The Isaac Compton home was a genuine
pioneer dwelling, a classic two-room "dog run" where the dogs
still roamed, along with chickens, ducks, cats, and the
occasional calf or mule. It was made of logs covered with plank
siding for "show." It had never been painted, never had screens
on the windows or doors, and stood high off the ground on pillars
made of "native rock." The chimneys on either end of the both
side rooms were also of native rock.
A rock falling from the top of one of
the chimneys hit Grandpaw Isaac on the head and made him
go crazy. They say the rock hit the place on his head where
the silver plate was. He got the silver plate in his head as
the result of a wound at Shiloe.
Isaac Compton was a wounded hero of
the Confederacy as were my great-grand fathers Bright, and
Johnson. The Blair great-great grandparents were civilian
blacksmiths for the Confederate Army. The only male ancester who was
of miitary age duing the Civil war was not a Southern
sympathizer was Great-great-grandfather Wm. B. Harper.
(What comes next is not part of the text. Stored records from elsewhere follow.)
(* ===== verification/Page.v ===== *)
(** * The add-event page: its state and the submission gate

    [AddEvent] (src/app/addEvent/page.tsx) keeps its state in React
    [useState] hooks (lines 142-149) and its form in react-hook-form.  This
    file gathers both into one record [PageState]: the form's values and
    default values, the number of fields with a validation error
    ([Object.keys(form.formState.errors).length]), the hooks, and the
    asynchronous work in progress (pending [setTimeout] timers and store
    queries not yet answered), with a clock in milliseconds.

    Each React setter is a function on the record; a handler that calls
    several setters is modelled by applying them in order (React batches
    them, and the last value written wins, which is what sequential
    application gives).

    The gate is [isFormComplete] and [isFormValid] (lines 251-267 and
    283-302) and the button's [disabled] attribute (line 639). *)

From Stdlib Require Import String List Bool Arith ZArith Lia.
From S2P Require Import Prelude TimeComposer Store.
Import ListNotations.
Local Open Scope string_scope.

Module AddEventPage.
Import Store.

(** The form values of react-hook-form; [None] is [undefined]. *)
Record FormValues : Type := FV {
  eventTitle : option string;
  eventSlug : option string;
  eventDate : option Z;
  eventTimeHour : option string;
  eventTimeMin : option string;
  eventTimeAMPM : option string;
  eventTimezone : option string
}.

(** The form's fields, as the [name] the watch callback receives. *)
Inductive field : Type := FTitle | FSlug | FDate | FHour | FMin | FAMPM | FTz.

(** A value typed or picked into a field. *)
Inductive input : Type := IText (s : string) | IDate (d : Z).

Definition field_eqb (f g : field) : bool :=
  match f, g with
  | FTitle, FTitle | FSlug, FSlug | FDate, FDate | FHour, FHour
  | FMin, FMin | FAMPM, FAMPM | FTz, FTz => true
  | _, _ => false
  end.

(** [field.onChange(x)]: the field takes the new value (a date for the
    date field, a string for the others; a value of the wrong kind
    leaves the field [undefined]). *)
Definition set_field (f : field) (x : input) (v : FormValues) : FormValues :=
  let str := match x with IText s => Some s | IDate _ => None end in
  let date := match x with IDate d => Some d | IText _ => None end in
  match f with
  | FTitle => FV str (eventSlug v) (eventDate v) (eventTimeHour v) (eventTimeMin v) (eventTimeAMPM v) (eventTimezone v)
  | FSlug => FV (eventTitle v) str (eventDate v) (eventTimeHour v) (eventTimeMin v) (eventTimeAMPM v) (eventTimezone v)
  | FDate => FV (eventTitle v) (eventSlug v) date (eventTimeHour v) (eventTimeMin v) (eventTimeAMPM v) (eventTimezone v)
  | FHour => FV (eventTitle v) (eventSlug v) (eventDate v) str (eventTimeMin v) (eventTimeAMPM v) (eventTimezone v)
  | FMin => FV (eventTitle v) (eventSlug v) (eventDate v) (eventTimeHour v) str (eventTimeAMPM v) (eventTimezone v)
  | FAMPM => FV (eventTitle v) (eventSlug v) (eventDate v) (eventTimeHour v) (eventTimeMin v) str (eventTimezone v)
  | FTz => FV (eventTitle v) (eventSlug v) (eventDate v) (eventTimeHour v) (eventTimeMin v) (eventTimeAMPM v) str
  end.

(** [defaultValues] (lines 201-208), from the current hour, minute and
    [getTimezoneOffset()] minutes. *)
Definition defaultValues (currentHour currentMinute : nat) (offsetInMinutes : Z) : FormValues :=
  FV (Some "") (Some "") None
     (Some (show_nat (TimeComposer.hourIn12 currentHour)))
     (Some (TimeComposer.minuteString currentMinute))
     (Some (TimeComposer.ampm currentHour))
     (Some (TimeComposer.getTimezoneOffset offsetInMinutes)).

Definition opt_eqb {A : Type} (eqb : A -> A -> bool) (x y : option A) : bool :=
  match x, y with
  | Some a, Some b => eqb a b
  | None, None => true
  | _, _ => false
  end.

(** react-hook-form's [deepEqual] on the values. *)
Definition values_eqb (v w : FormValues) : bool :=
  opt_eqb String.eqb (eventTitle v) (eventTitle w) &&
  opt_eqb String.eqb (eventSlug v) (eventSlug w) &&
  opt_eqb Z.eqb (eventDate v) (eventDate w) &&
  opt_eqb String.eqb (eventTimeHour v) (eventTimeHour w) &&
  opt_eqb String.eqb (eventTimeMin v) (eventTimeMin w) &&
  opt_eqb String.eqb (eventTimeAMPM v) (eventTimeAMPM w) &&
  opt_eqb String.eqb (eventTimezone v) (eventTimezone w).

(** [formState.isDirty]: the values differ from the default values. *)
Definition isDirty (defaults v : FormValues) : bool := negb (values_eqb v defaults).

(** [isFormComplete] (lines 253-260 and 285-294): every field truthy; a
    [Date] object is always truthy. *)
Definition isFormComplete (v : FormValues) : bool :=
  truthy (eventTitle v) && truthy (eventSlug v) &&
  (match eventDate v with Some _ => true | None => false end) &&
  truthy (eventTimeHour v) && truthy (eventTimeMin v) &&
  truthy (eventTimeAMPM v) && truthy (eventTimezone v).

(** [isFormValid] (lines 262-267 and 296-302). *)
Definition isFormValid (errs : nat) (dirty complete titleExists : bool) : bool :=
  Nat.eqb errs 0 && dirty && complete && negb titleExists.

(** The [Error] object held in the [error] hook. *)
Inductive page_error : Type :=
| DuplicateTitle                (* new Error('Duplicate title') *)
| DbError (e : pg_error).       (* an error returned by supabase *)

(** A pending [setTimeout(checkEventTitle, 500)]: when it is due, and the
    form values the watch callback received ([value]). *)
Record timer : Type := Timer { t_due : nat; t_value : FormValues }.

(** A title query sent to the store and not yet answered. *)
Record query : Type := Query { q_id : nat; q_title : string }.

Record PageState : Type := PS {
  values : FormValues;
  defaults : FormValues;
  errs : nat;
  isLoading : bool;
  currentAdminId : option Z;
  error : option page_error;
  errorMessage : option string;
  isCheckingTitle : bool;
  titleExists : bool;
  submitButtonEnabled : bool;
  timers : list timer;
  inflight : list query;
  now : nat;
  next_query : nat;
  issued : list string;   (* every title sent to the store, in order *)
  navigated : bool        (* router.push('/') was called *)
}.

(** The button's [disabled={!submitButtonEnabled || isCheckingTitle}]. *)
Definition disabled (ps : PageState) : bool :=
  negb (submitButtonEnabled ps) || isCheckingTitle ps.

(** ** The setters *)

Definition set_values (v : FormValues) (p : PageState) : PageState :=
  PS v (defaults p) (errs p) (isLoading p) (currentAdminId p) (error p) (errorMessage p)
     (isCheckingTitle p) (titleExists p) (submitButtonEnabled p) (timers p) (inflight p)
     (now p) (next_query p) (issued p) (navigated p).
Definition set_errs (n : nat) (p : PageState) : PageState :=
  PS (values p) (defaults p) n (isLoading p) (currentAdminId p) (error p) (errorMessage p)
     (isCheckingTitle p) (titleExists p) (submitButtonEnabled p) (timers p) (inflight p)
     (now p) (next_query p) (issued p) (navigated p).
Definition setIsLoading (b : bool) (p : PageState) : PageState :=
  PS (values p) (defaults p) (errs p) b (currentAdminId p) (error p) (errorMessage p)
     (isCheckingTitle p) (titleExists p) (submitButtonEnabled p) (timers p) (inflight p)
     (now p) (next_query p) (issued p) (navigated p).
Definition setCurrentAdminId (a : option Z) (p : PageState) : PageState :=
  PS (values p) (defaults p) (errs p) (isLoading p) a (error p) (errorMessage p)
     (isCheckingTitle p) (titleExists p) (submitButtonEnabled p) (timers p) (inflight p)
     (now p) (next_query p) (issued p) (navigated p).
Definition setError (e : option page_error) (p : PageState) : PageState :=
  PS (values p) (defaults p) (errs p) (isLoading p) (currentAdminId p) e (errorMessage p)
     (isCheckingTitle p) (titleExists p) (submitButtonEnabled p) (timers p) (inflight p)
     (now p) (next_query p) (issued p) (navigated p).
Definition setErrorMessage (m : option string) (p : PageState) : PageState :=
  PS (values p) (defaults p) (errs p) (isLoading p) (currentAdminId p) (error p) m
     (isCheckingTitle p) (titleExists p) (submitButtonEnabled p) (timers p) (inflight p)
     (now p) (next_query p) (issued p) (navigated p).
Definition setIsCheckingTitle (b : bool) (p : PageState) : PageState :=
  PS (values p) (defaults p) (errs p) (isLoading p) (currentAdminId p) (error p) (errorMessage p)
     b (titleExists p) (submitButtonEnabled p) (timers p) (inflight p)
     (now p) (next_query p) (issued p) (navigated p).
Definition setTitleExists (b : bool) (p : PageState) : PageState :=
  PS (values p) (defaults p) (errs p) (isLoading p) (currentAdminId p) (error p) (errorMessage p)
     (isCheckingTitle p) b (submitButtonEnabled p) (timers p) (inflight p)
     (now p) (next_query p) (issued p) (navigated p).
Definition setSubmitButtonEnabled (b : bool) (p : PageState) : PageState :=
  PS (values p) (defaults p) (errs p) (isLoading p) (currentAdminId p) (error p) (errorMessage p)
     (isCheckingTitle p) (titleExists p) b (timers p) (inflight p)
     (now p) (next_query p) (issued p) (navigated p).
Definition set_sched (ts : list timer) (qs : list query) (t nq : nat) (iss : list string)
    (p : PageState) : PageState :=
  PS (values p) (defaults p) (errs p) (isLoading p) (currentAdminId p) (error p) (errorMessage p)
     (isCheckingTitle p) (titleExists p) (submitButtonEnabled p) ts qs t nq iss (navigated p).
Definition routerPush (p : PageState) : PageState :=
  PS (values p) (defaults p) (errs p) (isLoading p) (currentAdminId p) (error p) (errorMessage p)
     (isCheckingTitle p) (titleExists p) (submitButtonEnabled p) (timers p) (inflight p)
     (now p) (next_query p) (issued p) true.

(** The state on mount (lines 142-149 and 199-209): loading, no admin,
    no error, the button off, nothing scheduled. *)
Definition initial (currentHour currentMinute : nat) (offsetInMinutes : Z) : PageState :=
  let d := defaultValues currentHour currentMinute offsetInMinutes in
  PS d d 0 true None None None false false false [] [] 0 0 [] false.

(** [page_simpl] reduces the projections of setters, and nothing else:
    a full [simpl] or conversion on nested setters duplicates the record
    at each level. *)
Ltac page_simpl :=
  cbn [values defaults errs isLoading currentAdminId error errorMessage
       isCheckingTitle titleExists submitButtonEnabled timers inflight now
       next_query issued navigated set_values set_errs setIsLoading
       setCurrentAdminId setError setErrorMessage setIsCheckingTitle
       setTitleExists setSubmitButtonEnabled set_sched routerPush] in *.

Lemma isFormValid_true (e : nat) (d c t : bool) :
  isFormValid e d c t = true -> e = 0 /\ d = true /\ c = true /\ t = false.
Proof.
  unfold isFormValid. rewrite !andb_true_iff, negb_true_iff, Nat.eqb_eq. tauto.
Qed.

End AddEventPage.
I'll tell his
story later.
They say the piece of rock that hit Isaac
when it fell off the chimney dented the silver plate and it was the
dent that did it. He was not crazy all the time, they said, but
he would have fits when he could pick up his cane and chase after
anybody he saw, especiallly his grandkids, which included my
mother.
Nobody ever suggested that he ought to
be locked up. Christian families did not treat their
old people like that. The Ten Commandments said "Honor your father
and your mother," and the Commandments for them were more than
a symbolic granite monument in a courthouse lobby. They lived
with whatever craziness the old people had and made the best of
it. Isaac's household just stayed out of his way when he had a
fit. Visitors could fend for themselves. Grandpaw Isaac was too
old and feeble to move very fast or hit very hard anyway.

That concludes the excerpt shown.